**Exercise inputs**
(** *** Open *)

(** No request of [ops] arrives after the timeout of a breaker open since [t]. *)
Definition before_timeout (c : CircuitBreakerConfig) (t : Z) (ops : list breaker_op) : Prop :=
  Forall (λ o, match o with
               | Acquire now => CircuitBreaker.elapsed t now < open_timeout c
               | _ => True
               end) ops.

Lemma open_run c ops b t :
  state b = Open t → before_timeout c t ops → run c ops b = (O, b).
Proof.
  intros Hs. induction 1 as [|o ops Ho _ IH]; cbn [run]; [done|].
  assert (step c o b = (false, b)) as ->; [|by rewrite IH].
  destruct o as [now| |now]; unfold step, CircuitBreaker.try_acquire,
    CircuitBreaker.record_success, CircuitBreaker.record_failure; rewrite Hs; try done.
  destruct (Z.leb_spec (open_timeout c) (CircuitBreaker.elapsed t now)); [lia|done].
Qed.

(** *** Half-open *)

(** The probes a half-open breaker still has. *)
Definition probes_left (b : BreakerInner) : nat :=
  Z.to_nat (half_open_allowed b - half_open_used b).

Lemma half_open_run c ops b :
  throughout (λ s, s = HalfOpen) c ops b →
  0 ≤ half_open_used b → half_open_allowed b ≤ u32_max →
  (run c ops b).1 = (count is_acquire ops `min` probes_left b)%nat.
Proof.
  revert b. induction ops as [|o ops IH]; intros b; cbn [throughout run]; [done|].
  intros [Hs Hops] H0 Hmax. destruct (step c o b) as [ok b1] eqn:Hst.
  assert ((bnat ok + (count is_acquire ops `min` probes_left b1)
          = count is_acquire (o :: ops) `min` probes_left b)%nat ∧
          0 ≤ half_open_used b1 ∧ half_open_allowed b1 ≤ u32_max) as (Hn & H1 & H2).
  { unfold probes_left. destruct o as [now| |now]; unfold step in Hst;
      cbn [count is_acquire bnat].
    - unfold CircuitBreaker.try_acquire in Hst. rewrite Hs in Hst.
      destruct (Z.ltb_spec (half_open_used b) (half_open_allowed b)); simplify_eq;
        cbn [bnat half_open_used half_open_allowed]; [|lia].
      rewrite wadd32_small by lia. lia.
    - unfold CircuitBreaker.record_success in Hst. rewrite Hs in Hst.
      destruct (_ <=? _); simplify_eq;
        cbn [bnat half_open_used half_open_allowed]; lia.
    - unfold CircuitBreaker.record_failure in Hst. rewrite Hs in Hst. simplify_eq.
      cbn [bnat half_open_used half_open_allowed]. lia. }
  rewrite <- Hn. specialize (IH b1). destruct (run c ops b1) as [n b2]. simpl in *.
  rewrite IH; done.
Qed.

Lemma acquires_half_open c times b :
  state b = HalfOpen → throughout (λ s, s = HalfOpen) c (Acquire <$> times) b.
Proof.
  revert b. induction times as [|t times IH]; intros b Hs; csimpl; [done|]. split; [done|].
  apply IH. unfold step, CircuitBreaker.try_acquire. rewrite Hs. by case_match.
Qed.

Lemma count_acquires times : count is_acquire (Acquire <$> times) = length times.
Proof. induction times; csimpl; [done|]. by f_equal. Qed.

**What needs to be done**
What are the lines, exactly as written above, from the line with "0 ≤ half_open_used b1" to the line with "cbn [bnat half_open_used half_open_allowed].", both included? Output only those.

**Response to the exercise**
          0 ≤ half_open_used b1 ∧ half_open_allowed b1 ≤ u32_max) as (Hn & H1 & H2).
  { unfold probes_left. destruct o as [now| |now]; unfold step in Hst;
      cbn [count is_acquire bnat].
    - unfold CircuitBreaker.try_acquire in Hst. rewrite Hs in Hst.
      destruct (Z.ltb_spec (half_open_used b) (half_open_allowed b)); simplify_eq;
        cbn [bnat half_open_used half_open_allowed]; [|lia].
      rewrite wadd32_small by lia. lia.
    - unfold CircuitBreaker.record_success in Hst. rewrite Hs in Hst.
      destruct (_ <=? _); simplify_eq;
        cbn [bnat half_open_used half_open_allowed]; lia.
    - unfold CircuitBreaker.record_failure in Hst. rewrite Hs in Hst. simplify_eq.
      cbn [bnat half_open_used half_open_allowed]. lia. }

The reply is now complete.